To start, what is "white privilege"? Wise defines it as a kind of oblivion, a taken-for-grantedness. To illustrate this notion Wise asked us to think about how we entered the building for lunch. For most of us able bodied persons, we didn't have to spend any time at all on how we would approach or enter the building. As able bodied people we can take entering buildings for granted.

But if were were handicapped in various ways we couldn't take entering a building for granted. We would need to think about parking and where handicap accessible entrances might be located (or if these entrances exist at all for this particular building).

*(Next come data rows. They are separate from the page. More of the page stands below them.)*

(** C9: in batch mode, whenever the loop reaches iteration [i] (the first
    [i] iterations returned and the rest of the loop runs from their
    accumulators), [batch_topics] and [batch_topic_ids] have the same
    length, they hold the texts and the stringified ids of the same topics
    in arrival order (the last [i mod batch_size] topics read), and that
    length is [i mod batch_size]. So the test [(index + 1) % batch_size == 0]
    of the code holds exactly when the accumulator, after appending, has
    size [batch_size]. *)
Theorem accumulator_invariant :
  forall Hits W (s : Searcher Hits W) (ow : OutputWriter Hits W)
         (args : Args) (src : list (Py.value * string)) (w : W)
         (i : nat) (acc : accum) (w' : W) (tr : list (event Hits)),
    single_mode args = false -> (1 <= batch_size args)%Z ->
    (i < List.length src)%nat ->
    let n := Z.of_nat (List.length src) in
    let b := Z.to_nat (batch_size args) in
    for_loop s ow args n 0 (firstn i src) empty w = (inr acc, w', tr) ->
    for_loop s ow args n 0 src empty w =
      bind (for_loop s ow args n 0 (firstn i src) empty)
           (fun acc => for_loop s ow args n i (skipn i src) acc) w /\
    List.length (batch_topics acc) = List.length (batch_topic_ids acc) /\
    holds acc (pending b i src) /\
    List.length (batch_topic_ids acc) = (i mod b)%nat /\
    forall topic_id,
      ((Z.of_nat i + 1) mod batch_size args =? 0)%Z =
      (Z.of_nat (List.length (batch_topic_ids acc ++ [Py.str topic_id]))
       =? batch_size args)%Z.
Proof.
  intros Hits W s ow args src w i acc w' tr Hmode Hbs Hi n b Hrun.
  assert (Hb : batch_size args = Z.of_nat b) by (subst b; lia).
  assert (Hb1 : (1 <= b)%nat) by (subst b; lia).
  pose proof (@prefix_holds Hits W s ow args b src Hmode Hb Hb1 w i acc w' tr
                            Hi Hrun) as Hacc.
  pose proof (@pending_length _ b Hb1 src i ltac:(lia)) as Hlen.
  unfold holds, as_call in Hacc. injection Hacc as Htexts Hids.
  assert (Hl : List.length (batch_topic_ids acc) = (i mod b)%nat)
    by (rewrite Hids, length_map; exact Hlen).
  split; [| split; [| split; [| split]]].
  - rewrite <- (firstn_skipn i src) at 1. rewrite for_loop_app.
    apply bind_ext; intros acc0 w0. rewrite length_firstn.
    replace (0 + Nat.min i (List.length src))%nat with i by lia. reflexivity.
  - rewrite Htexts, Hids, !length_map; reflexivity.
  - unfold holds, as_call; rewrite Htexts, Hids; reflexivity.
  - exact Hl.
  - intros topic_id. rewrite Hb, flush_test by exact Hb1.
    rewrite length_app, Hl; cbn [List.length].
    destruct (Nat.eqb_spec (i mod b + 1) b) as [Heq | Hne]; symmetry.
    + apply Z.eqb_eq; lia.
    + apply Z.eqb_neq; lia.
Qed.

In short, for handicapped persons entering buildings cannot be taken for granted. A handicapped person has to think about how he or she is going to negotiate building entrances.

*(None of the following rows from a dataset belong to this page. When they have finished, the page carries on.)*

(** * SM-Bot-Backend: the knowledge aggregation core, embedded in Rocq

    The development follows the JavaScript sources:
    - [utils/cache.js]              -> module [SmartCache]
    - [services/mathService.js]     -> module [MathService]
    - [utils/queryAnalyzer.js]      -> modules [Regex], [QueryAnalyzer]
    - [services/webSearchService.js]-> module [WebSearch]
    - [server.js] (gatherKnowledge) -> module [Server]
    - [server.js] (routes, quick replies) -> modules [Routes], [QuickResponse]
    - [services/timeService.js]     -> module [TimeService]
    - [services/mathService.js] (convertUnits) -> module [UnitConverter]
    - [services/utilityService.js]  -> module [Utility]
    Module [JsObject] is property access on an object literal. The modules
    [CacheAudit], [Calculator], [SearchChain], [Requests] and [Gathering]
    hold the notions in which the further properties of the cache, the
    calculator, the search, the analyzer and the orchestrator are stated.

    Conventions of the embedding.
    - A JavaScript string is a [string]: a sequence of code units below 256
      (Latin-1), which covers every character the analyzer's patterns name
      (the multiplication and division signs are code units 215 and 247).
    - A JavaScript number is a [JsNumber]: NaN, the two infinities, or a
      finite value kept as a rational; the two zeros are one value. A number
      read from text by [parseFloat] is rounded to binary64 ([Js.round64]);
      the numeric literals of the sources stand for the decimals they
      write, and are only compared or subtracted for the sign.
    - [Date.now()] is an integer number of milliseconds, a [Z]; every
      operation that reads the clock takes the reading as an argument.
    - A JavaScript object used as a dictionary is a [gmap] with string keys.
    - [null]/[undefined] results are [None]. *)

From Stdlib Require Import ZArith QArith Ascii String List Lia Lqa Bool.
From Stdlib Require Import Qround Qabs Qpower.
From stdpp Require Import gmap strings list.
Lemma split_on_none (sep : char) (a : jsstring) :
  Forall (fun x => x <> sep) a -> split_on sep a = [a].
Proof.
  induction 1 as [|x a Hx _ IH]; [done|]. cbn [split_on].
  destruct (N.eqb_spec x sep); [done|]. by rewrite IH.
Qed.

Lemma split_on_app_sep (sep : char) (a b : jsstring) :
  Forall (fun x => x <> sep) a ->
  split_on sep (a ++ sep :: b) = a :: split_on sep b.
Proof.
  induction 1 as [|x a Hx _ IH]; cbn [app split_on].
  - by rewrite N.eqb_refl.
  - destruct (N.eqb_spec x sep); [done|]. by rewrite IH.
Qed.

Lemma split_on_cases (sep : char) (c : jsstring) :
  Forall (fun x => x <> sep) c \/
  exists a b, c = a ++ sep :: b /\ Forall (fun x => x <> sep) a.
Proof.
  induction c as [|x c IH]; [by left|].
  destruct (N.eqb_spec x sep) as [->|Hne].
  - right. by exists [], c.
  - destruct IH as [H|(a & b & -> & Ha)]; [left; by constructor|].
    right. exists (x :: a), b. split; [done|by constructor].
Qed.

Lemma count_unit_zero (u : char) (s : jsstring) :
  count_unit u s = 0 -> Forall (fun x => x <> u) s.
Proof.
  induction s as [|c s IH]; [constructor|]. cbn [count_unit].
  destruct (N.eqb_spec c u); [lia|]. intros H. constructor; [done|].
  apply IH. lia.
Qed.

Lemma replace_no_line_feed (a s : jsstring) :
  isValidScope s = true -> Forall (fun x => x <> newline) a ->
  Forall (fun x => x <> newline) (replaceReferences a s).
Proof.
  intros Hs Ha. apply count_unit_zero.
  by rewrite replace_keeps_line_feeds, count_unit_none.
Qed.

In short, privileged groups can take certain things for granted. Less privileged groups cannot take these things for granted. A woman working in a man's world has to negotiate aspects of male privilege. She has to think about things and negotiate things that men just don't notice or pay attention to. Handicapped persons have to think about things and negotiate things that able bodied persons don't notice or pay attention to. And people of color have to think about things and negotiate things that white people don't notice or pay attention to. In this sense, privilege is a kind of cognitive and behavioral freedom that is a luxury less privileged groups do not have.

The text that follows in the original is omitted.